[WHAT TO WORK ON] Transcribe all of the entries, matching each one exactly.
== RECORDS SUPPLIED ==
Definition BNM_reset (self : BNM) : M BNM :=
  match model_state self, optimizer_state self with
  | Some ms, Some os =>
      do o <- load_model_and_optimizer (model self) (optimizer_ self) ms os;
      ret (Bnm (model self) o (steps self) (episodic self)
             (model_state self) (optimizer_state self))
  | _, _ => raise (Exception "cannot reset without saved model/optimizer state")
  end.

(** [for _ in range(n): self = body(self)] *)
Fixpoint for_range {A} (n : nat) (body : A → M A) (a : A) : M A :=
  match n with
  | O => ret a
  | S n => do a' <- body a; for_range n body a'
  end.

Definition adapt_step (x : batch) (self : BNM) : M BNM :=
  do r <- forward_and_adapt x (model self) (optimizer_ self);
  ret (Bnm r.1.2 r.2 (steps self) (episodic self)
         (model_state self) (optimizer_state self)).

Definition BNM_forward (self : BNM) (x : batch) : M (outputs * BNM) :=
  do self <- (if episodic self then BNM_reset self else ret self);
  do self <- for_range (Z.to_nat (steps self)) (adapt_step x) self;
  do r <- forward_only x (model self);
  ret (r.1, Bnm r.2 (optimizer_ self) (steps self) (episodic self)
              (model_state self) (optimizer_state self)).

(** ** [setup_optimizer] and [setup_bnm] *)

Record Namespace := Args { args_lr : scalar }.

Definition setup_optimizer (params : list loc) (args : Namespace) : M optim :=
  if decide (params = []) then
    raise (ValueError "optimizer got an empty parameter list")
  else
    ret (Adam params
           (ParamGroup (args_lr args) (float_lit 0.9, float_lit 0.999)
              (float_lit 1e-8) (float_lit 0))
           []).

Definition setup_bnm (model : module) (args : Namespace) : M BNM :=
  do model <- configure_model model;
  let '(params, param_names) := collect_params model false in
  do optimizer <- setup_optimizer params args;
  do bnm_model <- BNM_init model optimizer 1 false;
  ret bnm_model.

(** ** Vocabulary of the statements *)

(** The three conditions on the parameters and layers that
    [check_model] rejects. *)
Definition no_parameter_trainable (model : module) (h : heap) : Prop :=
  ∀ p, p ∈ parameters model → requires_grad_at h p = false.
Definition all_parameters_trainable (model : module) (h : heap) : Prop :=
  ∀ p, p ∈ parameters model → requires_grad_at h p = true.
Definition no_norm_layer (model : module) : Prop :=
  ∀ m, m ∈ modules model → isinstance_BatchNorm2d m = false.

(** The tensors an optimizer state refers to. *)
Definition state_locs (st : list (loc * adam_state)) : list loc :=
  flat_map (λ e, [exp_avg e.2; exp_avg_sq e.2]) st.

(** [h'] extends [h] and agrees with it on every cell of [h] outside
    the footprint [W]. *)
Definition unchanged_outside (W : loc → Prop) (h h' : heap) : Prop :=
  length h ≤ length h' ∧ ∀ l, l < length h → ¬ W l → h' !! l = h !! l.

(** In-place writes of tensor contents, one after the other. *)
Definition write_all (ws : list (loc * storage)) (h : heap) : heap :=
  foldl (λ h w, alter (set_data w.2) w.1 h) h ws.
===
[EXERCISE RESULT]
Definition BNM_reset (self : BNM) : M BNM :=
  match model_state self, optimizer_state self with
  | Some ms, Some os =>
      do o <- load_model_and_optimizer (model self) (optimizer_ self) ms os;
      ret (Bnm (model self) o (steps self) (episodic self)
             (model_state self) (optimizer_state self))
  | _, _ => raise (Exception "cannot reset without saved model/optimizer state")
  end.

(** [for _ in range(n): self = body(self)] *)
Fixpoint for_range {A} (n : nat) (body : A → M A) (a : A) : M A :=
  match n with
  | O => ret a
  | S n => do a' <- body a; for_range n body a'
  end.

Definition adapt_step (x : batch) (self : BNM) : M BNM :=
  do r <- forward_and_adapt x (model self) (optimizer_ self);
  ret (Bnm r.1.2 r.2 (steps self) (episodic self)
         (model_state self) (optimizer_state self)).

Definition BNM_forward (self : BNM) (x : batch) : M (outputs * BNM) :=
  do self <- (if episodic self then BNM_reset self else ret self);
  do self <- for_range (Z.to_nat (steps self)) (adapt_step x) self;
  do r <- forward_only x (model self);
  ret (r.1, Bnm r.2 (optimizer_ self) (steps self) (episodic self)
              (model_state self) (optimizer_state self)).

(** ** [setup_optimizer] and [setup_bnm] *)

Record Namespace := Args { args_lr : scalar }.

Definition setup_optimizer (params : list loc) (args : Namespace) : M optim :=
  if decide (params = []) then
    raise (ValueError "optimizer got an empty parameter list")
  else
    ret (Adam params
           (ParamGroup (args_lr args) (float_lit 0.9, float_lit 0.999)
              (float_lit 1e-8) (float_lit 0))
           []).

Definition setup_bnm (model : module) (args : Namespace) : M BNM :=
  do model <- configure_model model;
  let '(params, param_names) := collect_params model false in
  do optimizer <- setup_optimizer params args;
  do bnm_model <- BNM_init model optimizer 1 false;
  ret bnm_model.

(** ** Vocabulary of the statements *)

(** The three conditions on the parameters and layers that
    [check_model] rejects. *)
Definition no_parameter_trainable (model : module) (h : heap) : Prop :=
  ∀ p, p ∈ parameters model → requires_grad_at h p = false.
Definition all_parameters_trainable (model : module) (h : heap) : Prop :=
  ∀ p, p ∈ parameters model → requires_grad_at h p = true.
Definition no_norm_layer (model : module) : Prop :=
  ∀ m, m ∈ modules model → isinstance_BatchNorm2d m = false.

(** The tensors an optimizer state refers to. *)
Definition state_locs (st : list (loc * adam_state)) : list loc :=
  flat_map (λ e, [exp_avg e.2; exp_avg_sq e.2]) st.

(** [h'] extends [h] and agrees with it on every cell of [h] outside
    the footprint [W]. *)
Definition unchanged_outside (W : loc → Prop) (h h' : heap) : Prop :=
  length h ≤ length h' ∧ ∀ l, l < length h → ¬ W l → h' !! l = h !! l.

(** In-place writes of tensor contents, one after the other. *)
Definition write_all (ws : list (loc * storage)) (h : heap) : heap :=
  foldl (λ h w, alter (set_data w.2) w.1 h) h ws.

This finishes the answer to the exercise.